----- Dataset entries

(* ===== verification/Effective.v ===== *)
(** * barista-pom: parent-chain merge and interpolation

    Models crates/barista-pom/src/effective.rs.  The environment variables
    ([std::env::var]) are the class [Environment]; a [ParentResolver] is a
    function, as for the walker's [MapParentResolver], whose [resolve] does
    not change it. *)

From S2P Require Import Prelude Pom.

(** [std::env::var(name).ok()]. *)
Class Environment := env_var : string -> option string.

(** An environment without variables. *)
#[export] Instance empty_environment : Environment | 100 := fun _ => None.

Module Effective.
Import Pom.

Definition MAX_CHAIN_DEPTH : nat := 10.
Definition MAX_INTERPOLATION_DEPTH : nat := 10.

----------
----- Dataset entries

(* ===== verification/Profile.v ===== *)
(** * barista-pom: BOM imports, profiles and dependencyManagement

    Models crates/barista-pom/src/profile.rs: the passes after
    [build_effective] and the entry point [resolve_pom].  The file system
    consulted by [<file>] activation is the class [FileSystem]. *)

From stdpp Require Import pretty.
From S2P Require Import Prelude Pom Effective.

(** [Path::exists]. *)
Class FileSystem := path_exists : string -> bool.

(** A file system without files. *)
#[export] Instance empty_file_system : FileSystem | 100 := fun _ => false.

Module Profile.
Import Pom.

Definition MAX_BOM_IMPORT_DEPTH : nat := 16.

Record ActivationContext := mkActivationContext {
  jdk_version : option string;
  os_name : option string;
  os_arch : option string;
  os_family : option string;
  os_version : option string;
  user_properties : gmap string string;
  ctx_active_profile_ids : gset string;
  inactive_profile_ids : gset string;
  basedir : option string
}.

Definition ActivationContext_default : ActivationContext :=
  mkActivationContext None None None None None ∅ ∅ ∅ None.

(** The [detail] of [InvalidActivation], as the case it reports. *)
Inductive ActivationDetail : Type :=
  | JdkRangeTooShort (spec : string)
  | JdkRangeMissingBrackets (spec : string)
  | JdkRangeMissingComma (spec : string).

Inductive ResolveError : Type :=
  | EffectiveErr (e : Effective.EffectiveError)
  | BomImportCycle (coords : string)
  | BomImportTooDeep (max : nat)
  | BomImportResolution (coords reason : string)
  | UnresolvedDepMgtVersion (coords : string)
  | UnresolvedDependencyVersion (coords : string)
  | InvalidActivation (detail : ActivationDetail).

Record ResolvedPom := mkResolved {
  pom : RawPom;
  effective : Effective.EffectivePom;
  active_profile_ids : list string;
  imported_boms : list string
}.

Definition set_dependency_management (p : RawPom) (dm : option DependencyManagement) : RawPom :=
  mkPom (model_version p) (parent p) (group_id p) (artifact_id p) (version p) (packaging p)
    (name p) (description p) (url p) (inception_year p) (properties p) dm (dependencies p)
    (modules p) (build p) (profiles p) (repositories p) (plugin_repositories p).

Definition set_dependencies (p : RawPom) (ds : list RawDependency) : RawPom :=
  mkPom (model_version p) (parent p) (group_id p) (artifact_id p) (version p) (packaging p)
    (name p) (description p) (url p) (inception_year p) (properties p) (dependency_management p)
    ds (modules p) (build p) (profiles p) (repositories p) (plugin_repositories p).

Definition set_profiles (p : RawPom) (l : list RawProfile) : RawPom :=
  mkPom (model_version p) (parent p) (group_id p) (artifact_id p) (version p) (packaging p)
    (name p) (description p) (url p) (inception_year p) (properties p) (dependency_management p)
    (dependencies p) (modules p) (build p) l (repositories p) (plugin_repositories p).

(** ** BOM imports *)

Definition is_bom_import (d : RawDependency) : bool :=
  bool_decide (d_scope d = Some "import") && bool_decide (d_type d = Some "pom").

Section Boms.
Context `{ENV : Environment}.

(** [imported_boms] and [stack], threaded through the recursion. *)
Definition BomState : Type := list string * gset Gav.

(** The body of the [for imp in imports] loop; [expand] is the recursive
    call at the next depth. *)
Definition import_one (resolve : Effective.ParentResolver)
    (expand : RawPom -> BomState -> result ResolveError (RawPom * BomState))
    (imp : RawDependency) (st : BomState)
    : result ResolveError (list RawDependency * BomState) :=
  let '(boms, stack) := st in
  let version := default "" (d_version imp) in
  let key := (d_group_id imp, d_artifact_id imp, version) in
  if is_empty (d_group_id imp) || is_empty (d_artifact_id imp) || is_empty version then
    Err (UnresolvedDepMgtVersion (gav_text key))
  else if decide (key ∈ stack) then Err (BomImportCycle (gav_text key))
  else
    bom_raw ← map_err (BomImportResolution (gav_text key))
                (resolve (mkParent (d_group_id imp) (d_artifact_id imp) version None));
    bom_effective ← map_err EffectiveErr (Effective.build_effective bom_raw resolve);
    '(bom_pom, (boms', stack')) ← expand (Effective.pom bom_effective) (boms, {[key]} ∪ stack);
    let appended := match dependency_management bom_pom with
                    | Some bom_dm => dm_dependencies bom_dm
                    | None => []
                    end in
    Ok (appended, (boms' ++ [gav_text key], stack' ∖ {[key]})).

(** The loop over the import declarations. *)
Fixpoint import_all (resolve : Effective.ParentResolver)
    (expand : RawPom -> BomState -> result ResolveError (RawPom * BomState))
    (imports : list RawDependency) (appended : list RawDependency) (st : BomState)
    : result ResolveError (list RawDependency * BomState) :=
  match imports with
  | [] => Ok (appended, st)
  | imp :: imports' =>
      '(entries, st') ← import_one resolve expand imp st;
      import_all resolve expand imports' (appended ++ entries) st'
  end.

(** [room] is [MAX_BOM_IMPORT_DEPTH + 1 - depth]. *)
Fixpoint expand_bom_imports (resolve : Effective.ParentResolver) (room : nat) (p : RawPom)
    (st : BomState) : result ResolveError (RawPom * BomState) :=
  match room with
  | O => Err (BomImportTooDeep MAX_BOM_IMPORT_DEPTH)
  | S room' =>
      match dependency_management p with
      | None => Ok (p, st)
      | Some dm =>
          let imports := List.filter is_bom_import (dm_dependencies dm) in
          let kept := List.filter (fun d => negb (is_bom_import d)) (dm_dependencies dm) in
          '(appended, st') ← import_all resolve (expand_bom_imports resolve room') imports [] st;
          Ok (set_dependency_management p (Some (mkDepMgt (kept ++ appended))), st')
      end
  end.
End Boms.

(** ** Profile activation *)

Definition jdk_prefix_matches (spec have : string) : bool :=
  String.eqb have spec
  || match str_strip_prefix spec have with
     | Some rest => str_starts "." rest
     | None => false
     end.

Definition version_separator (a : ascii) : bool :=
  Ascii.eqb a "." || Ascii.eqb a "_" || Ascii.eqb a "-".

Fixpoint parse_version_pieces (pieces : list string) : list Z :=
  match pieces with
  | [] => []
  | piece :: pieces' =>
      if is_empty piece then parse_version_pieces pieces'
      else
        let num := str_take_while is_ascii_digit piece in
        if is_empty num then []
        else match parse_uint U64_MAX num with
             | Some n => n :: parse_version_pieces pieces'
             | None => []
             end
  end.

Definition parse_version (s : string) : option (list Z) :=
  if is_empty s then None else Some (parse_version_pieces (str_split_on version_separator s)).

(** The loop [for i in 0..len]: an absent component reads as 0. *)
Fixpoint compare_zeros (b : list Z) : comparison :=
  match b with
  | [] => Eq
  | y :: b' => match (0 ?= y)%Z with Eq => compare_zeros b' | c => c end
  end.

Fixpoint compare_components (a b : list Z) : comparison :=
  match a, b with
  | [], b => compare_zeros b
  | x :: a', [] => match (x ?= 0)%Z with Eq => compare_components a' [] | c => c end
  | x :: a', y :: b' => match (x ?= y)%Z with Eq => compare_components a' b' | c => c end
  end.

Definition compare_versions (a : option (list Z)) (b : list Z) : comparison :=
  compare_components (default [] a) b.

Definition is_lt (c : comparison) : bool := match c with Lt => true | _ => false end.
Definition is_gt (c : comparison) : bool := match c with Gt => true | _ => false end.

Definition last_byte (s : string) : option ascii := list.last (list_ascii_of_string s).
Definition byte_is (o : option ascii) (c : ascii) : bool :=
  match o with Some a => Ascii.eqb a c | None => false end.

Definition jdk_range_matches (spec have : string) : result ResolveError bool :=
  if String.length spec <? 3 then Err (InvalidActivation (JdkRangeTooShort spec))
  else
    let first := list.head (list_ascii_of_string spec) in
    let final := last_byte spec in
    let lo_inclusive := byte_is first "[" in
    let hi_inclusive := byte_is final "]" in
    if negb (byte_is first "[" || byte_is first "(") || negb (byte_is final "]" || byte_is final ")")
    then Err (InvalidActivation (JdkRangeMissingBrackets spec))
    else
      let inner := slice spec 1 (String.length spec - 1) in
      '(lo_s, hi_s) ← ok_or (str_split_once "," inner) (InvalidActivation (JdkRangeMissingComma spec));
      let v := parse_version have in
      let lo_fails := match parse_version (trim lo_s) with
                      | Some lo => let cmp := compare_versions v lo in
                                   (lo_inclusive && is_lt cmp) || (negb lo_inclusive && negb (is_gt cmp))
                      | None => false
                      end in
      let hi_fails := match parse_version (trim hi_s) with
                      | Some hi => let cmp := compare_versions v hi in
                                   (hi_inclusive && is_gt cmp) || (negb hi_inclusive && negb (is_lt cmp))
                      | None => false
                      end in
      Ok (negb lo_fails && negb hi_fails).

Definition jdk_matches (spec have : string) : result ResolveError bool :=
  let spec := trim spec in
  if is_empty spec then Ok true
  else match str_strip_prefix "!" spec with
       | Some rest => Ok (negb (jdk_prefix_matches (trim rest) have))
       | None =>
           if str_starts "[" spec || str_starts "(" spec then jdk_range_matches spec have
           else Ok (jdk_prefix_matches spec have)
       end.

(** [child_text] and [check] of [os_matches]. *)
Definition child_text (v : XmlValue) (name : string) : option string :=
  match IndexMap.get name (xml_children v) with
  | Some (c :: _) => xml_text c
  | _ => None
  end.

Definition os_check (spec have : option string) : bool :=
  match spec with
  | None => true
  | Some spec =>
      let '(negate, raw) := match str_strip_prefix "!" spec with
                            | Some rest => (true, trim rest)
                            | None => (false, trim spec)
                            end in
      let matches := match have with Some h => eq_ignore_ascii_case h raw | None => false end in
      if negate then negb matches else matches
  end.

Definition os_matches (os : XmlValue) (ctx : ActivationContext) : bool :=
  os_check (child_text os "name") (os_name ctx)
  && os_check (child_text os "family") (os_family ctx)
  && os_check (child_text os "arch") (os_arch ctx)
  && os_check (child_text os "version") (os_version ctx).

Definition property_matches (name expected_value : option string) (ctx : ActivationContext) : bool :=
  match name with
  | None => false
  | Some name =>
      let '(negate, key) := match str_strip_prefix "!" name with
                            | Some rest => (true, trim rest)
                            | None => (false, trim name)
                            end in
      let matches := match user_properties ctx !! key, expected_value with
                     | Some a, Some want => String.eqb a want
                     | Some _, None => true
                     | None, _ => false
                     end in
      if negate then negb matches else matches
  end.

----------

**Work request**
If a line in the entries holds the string "room", it belongs in the tally; state the tally alone.

**Answer space**
5